Students crowded into the Texas Union Theatre Tuesday to listen as Brian Gallagher, CEO of United Way, spoke about the importance of mobilizing people and strengthening communities.
United Way is a nonprofit organization that seeks to improve lives by mobilizing the caring power of communities and focusing on big issues such as health, education and income, said Chris Schulze, co-chair for the VIP Distinguished Speaker Series. Currently, United Way has 1,800 local affiliates and is represented in 44 countries and territories.
Schulze said the Undergraduate Business Council puts together the VIP Distinguished Speaker Series to host about seven influential business leaders from around the world every year to give students the chance to learn what opportunities and career paths are out there and give them the ambition to make it up the corporate ladder one day.
“There’s a lot of [business students] that do want to go into nonprofit,” Schulze said. “Having Brian Gallagher here to talk about the nonprofit industry as a whole and your corporate and social responsibility as a businessperson, even if you do go into the corporate world, helps you to have it at the back of your mind about always trying to give back.”
When asked if he would recommend nonprofit as a career path for business students, Gallagher said the current generation is lucky because modern day businesses create social entrepreneurship and community value, whereas business in the past lacked community involvement. He said if what someone wants to do is change the human condition in whatever scale, they need only choose the vehicle, whether it be business, government or nonprofit.
“I do what I do because I’ve been doing it my whole life,” said Gallagher. “I want to be a part of changing people’s lives, and I want to do it at scale.”
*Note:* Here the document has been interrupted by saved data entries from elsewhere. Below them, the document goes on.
(* ===== verification/SortedMap.v ===== *)
(** * SortedMap: the SDK's [Map<Address, V>]

    A [Map] is an ordered dictionary: its iteration order is the key order.
    It is a list of pairs sorted strictly by key, the sortedness carried by the
    type, so that no theorem about a stored map needs it as a hypothesis. *)

From S2P Require Import Prelude.

Section Raw.
Context {V : Type}.
Implicit Types (l : list (N * V)) (k : N) (v : V).

Fixpoint raw_sorted l : bool :=
  match l with
  | [] => true
  | (k, _) :: l' =>
      match l' with
      | [] => true
      | (k', _) :: _ => (k <? k')%N && raw_sorted l'
      end
  end.

Fixpoint raw_get k l : option V :=
  match l with
  | [] => None
  | (k', v) :: l' => if (k =? k')%N then Some v else raw_get k l'
  end.

Fixpoint raw_set k v l : list (N * V) :=
  match l with
  | [] => [(k, v)]
  | (k', v') :: l' =>
      if (k <? k')%N then (k, v) :: l
      else if (k =? k')%N then (k, v) :: l'
      else (k', v') :: raw_set k v l'
  end.

Fixpoint raw_remove k l : list (N * V) :=
  match l with
  | [] => []
  | (k', v') :: l' => if (k =? k')%N then l' else (k', v') :: raw_remove k l'
  end.

(** Every key of [l] is above [k]. *)
Definition above k l : Prop := Forall (fun p => (k < p.1)%N) l.

Lemma raw_sorted_cons k v l :
  raw_sorted ((k, v) :: l) = true <-> above k l /\ raw_sorted l = true.
Proof.
  revert k v. induction l as [|[k' v'] l IH]; intros k v.
  - simpl. split; [intros _; split; [constructor|done] | done].
  - change (raw_sorted ((k, v) :: (k', v') :: l))
      with ((k <? k')%N && raw_sorted ((k', v') :: l)).
    rewrite andb_true_iff, N.ltb_lt, (IH k' v'). split.
    + intros [Hlt [Ha Hs]]. split; [|done]. constructor; [done|].
      eapply Forall_impl; [exact Ha|]. intros [??]; simpl. lia.
    + intros [Ha [Ha' Hs]]. split; [|done]. by inversion Ha.
Qed.

Lemma above_raw_get k l : above k l -> raw_get k l = None.
Proof.
  induction 1 as [|[k' v'] l Hk Hl IH]; simpl in *; [done|].
  destruct (N.eqb_spec k k'); [lia|done].
Qed.

Lemma above_raw_set j k v l : (j < k)%N -> above j l -> above j (raw_set k v l).
Proof.
  intros Hjk. induction 1 as [|[k' v'] l Hk Hl IH]; simpl.
  - by repeat constructor.
  - destruct (k <? k')%N; [by repeat constructor|].
    destruct (k =? k')%N; by repeat constructor.
Qed.

Lemma above_raw_remove j k l : above j l -> above j (raw_remove k l).
Proof.
  induction 1 as [|[k' v'] l Hk Hl IH]; simpl; [by constructor|].
  destruct (k =? k')%N; [done|]. by constructor.
Qed.

Lemma raw_set_sorted k v l : raw_sorted l = true -> raw_sorted (raw_set k v l) = true.
Proof.
  induction l as [|[k' v'] l IH]; [done|]. intros Hs.
  pose proof (proj1 (raw_sorted_cons k' v' l) Hs) as [Ha Hl]. cbn [raw_set].
  destruct (N.ltb_spec k k').
  - apply raw_sorted_cons. split; [|done]. constructor; [done|].
    eapply Forall_impl; [exact Ha|]. intros [??]; simpl. lia.
  - destruct (N.eqb_spec k k') as [->|].
    + by apply raw_sorted_cons.
    + apply raw_sorted_cons. split; [|by apply IH]. apply above_raw_set; [lia|done].
Qed.

Lemma raw_remove_sorted k l : raw_sorted l = true -> raw_sorted (raw_remove k l) = true.
Proof.
  induction l as [|[k' v'] l IH]; [done|]. intros Hs.
  pose proof (proj1 (raw_sorted_cons k' v' l) Hs) as [Ha Hl]. cbn [raw_remove].
  destruct (k =? k')%N; [done|].
  apply raw_sorted_cons. split; [by apply above_raw_remove | by apply IH].
Qed.

Lemma raw_get_set k j v l :
  raw_get j (raw_set k v l) = if (j =? k)%N then Some v else raw_get j l.
Proof.
  induction l as [|[k' v'] l IH]; simpl; [done|].
  destruct (N.ltb_spec k k'); simpl; [done|].
  destruct (N.eqb_spec k k') as [->|]; simpl.
  - by destruct (N.eqb_spec j k').
  - rewrite IH. destruct (N.eqb_spec j k'), (N.eqb_spec j k); subst; done.
Qed.

Lemma raw_get_remove k j l :
  raw_sorted l = true ->
  raw_get j (raw_remove k l) = if (j =? k)%N then None else raw_get j l.
Proof.
  induction l as [|[k' v'] l IH]; intros Hs; [by destruct (j =? k)%N|].
  apply raw_sorted_cons in Hs as [Ha Hl]. simpl.
  destruct (N.eqb_spec k k') as [->|]; simpl.
  - destruct (N.eqb_spec j k') as [->|]; [by apply above_raw_get|done].
  - rewrite IH by done. destruct (N.eqb_spec j k'), (N.eqb_spec j k); subst; done.
Qed.

(** The weight a measure [f] gives the entry of [k], [0] when there is none. *)
Definition weight (f : V -> Z) (o : option V) : Z := from_option f 0 o.

Lemma raw_sum_set f k v l :
  raw_sorted l = true ->
  sum_of (fun p => f p.2) (raw_set k v l) =
  sum_of (fun p => f p.2) l - weight f (raw_get k l) + f v.
Proof.
  induction l as [|[k' v'] l IH]; intros Hs; [simpl; lia|].
  apply raw_sorted_cons in Hs as [Ha Hl]. cbn [raw_set raw_get].
  destruct (N.ltb_spec k k').
  - destruct (N.eqb_spec k k'); [lia|]. rewrite above_raw_get; [simpl; lia|].
    eapply Forall_impl; [exact Ha|]. intros [??]; simpl. lia.
  - destruct (N.eqb_spec k k'); simpl; [lia|]. rewrite IH by done. lia.
Qed.

Lemma raw_sum_remove f k l :
  raw_sorted l = true ->
  sum_of (fun p => f p.2) (raw_remove k l) =
  sum_of (fun p => f p.2) l - weight f (raw_get k l).
Proof.
  induction l as [|[k' v'] l IH]; intros Hs; [simpl; lia|].
  apply raw_sorted_cons in Hs as [Ha Hl]. cbn [raw_remove raw_get].
  destruct (N.eqb_spec k k'); simpl; [lia|]. rewrite IH by done. lia.
Qed.

Lemma raw_Forall_set (P : V -> Prop) k v l :
  P v -> Forall (fun p => P p.2) l -> Forall (fun p => P p.2) (raw_set k v l).
Proof.
  intros Hv. induction 1 as [|[k' v'] l Hk Hl IH]; simpl; [by repeat constructor|].
  destruct (k <? k')%N; [by repeat constructor|].
  destruct (k =? k')%N; by repeat constructor.
Qed.

Lemma raw_Forall_remove (P : V -> Prop) k l :
  Forall (fun p => P p.2) l -> Forall (fun p => P p.2) (raw_remove k l).
Proof.
  induction 1 as [|[k' v'] l Hk Hl IH]; simpl; [done|].
  destruct (k =? k')%N; [done|]. by constructor.
Qed.

Lemma raw_get_Forall (P : V -> Prop) k v l :
  Forall (fun p => P p.2) l -> raw_get k l = Some v -> P v.
Proof.
  induction 1 as [|[k' v'] l Hk Hl IH]; simpl; [done|].
  destruct (k =? k')%N; [by intros [= <-] | done].
Qed.
End Raw.

Record SMap (V : Type) := mkSMap {
  entries : list (N * V);
  entries_sorted : raw_sorted entries = true }.
Arguments mkSMap {V}.
Arguments entries {V}.
Arguments entries_sorted {V}.

Section SMap.
Context {V : Type}.
Implicit Types (m : SMap V) (k j : N) (v : V).

Definition map_new : SMap V := mkSMap [] eq_refl.
Definition map_get k m : option V := raw_get k (entries m).
Definition map_set k v m : SMap V :=
  mkSMap (raw_set k v (entries m)) (raw_set_sorted k v _ (entries_sorted m)).
Definition map_remove k m : SMap V :=
  mkSMap (raw_remove k (entries m)) (raw_remove_sorted k _ (entries_sorted m)).
Definition map_contains k m : bool := if map_get k m is Some _ then true else false.
Definition map_values m : list V := map snd (entries m).
Definition map_len m : u32 := len (entries m).
(** Sum of a measure over the values. *)
Definition map_sum (f : V -> Z) m : Z := sum_of (fun p => f p.2) (entries m).
Definition map_all (P : V -> Prop) m : Prop := Forall (fun p => P p.2) (entries m).

Lemma map_get_set k j v m :
  map_get j (map_set k v m) = if (j =? k)%N then Some v else map_get j m.
Proof. apply raw_get_set. Qed.

Lemma map_get_set_eq k v m : map_get k (map_set k v m) = Some v.
Proof. by rewrite map_get_set, N.eqb_refl. Qed.

Lemma map_get_set_ne k j v m : j <> k -> map_get j (map_set k v m) = map_get j m.
Proof. intros. rewrite map_get_set. by destruct (N.eqb_spec j k). Qed.

Lemma map_get_remove k j m :
  map_get j (map_remove k m) = if (j =? k)%N then None else map_get j m.
Proof. apply raw_get_remove, entries_sorted. Qed.

Lemma map_sum_set f k v m :
  map_sum f (map_set k v m) = map_sum f m - weight f (map_get k m) + f v.
Proof. apply raw_sum_set, entries_sorted. Qed.

Lemma map_sum_remove f k m :
  map_sum f (map_remove k m) = map_sum f m - weight f (map_get k m).
Proof. apply raw_sum_remove, entries_sorted. Qed.

Lemma map_all_set (P : V -> Prop) k v m : P v -> map_all P m -> map_all P (map_set k v m).
Proof. apply raw_Forall_set. Qed.

Lemma map_all_remove (P : V -> Prop) k m : map_all P m -> map_all P (map_remove k m).
Proof. apply raw_Forall_remove. Qed.

Lemma map_all_get (P : V -> Prop) k v m : map_all P m -> map_get k m = Some v -> P v.
Proof. apply raw_get_Forall. Qed.

Lemma map_sum_values f m : map_sum f m = sum_of f (map_values m).
Proof.
  unfold map_sum, map_values. induction (entries m) as [|[??] l IH]; simpl; [done|].
  by rewrite IH.
Qed.

Lemma map_sum_nonneg f m : map_all (fun v => 0 <= f v) m -> 0 <= map_sum f m.
Proof. apply sum_of_nonneg. Qed.
End SMap.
Gallagher said that one of the biggest innovations United Way is aiming to implement is getting people mobilized and involved in social change.
“If we really are a global community, which obviously I believe we are, then like any strong community you can’t leave the relationship management just to business and just to government. You have to have civil society in it, and you need organizations like ours and others to talk about the future of unities and countries and the world because when we do our job right we’re speaking for individuals,” Gallagher said. “We’re speaking for citizens and that’s important.”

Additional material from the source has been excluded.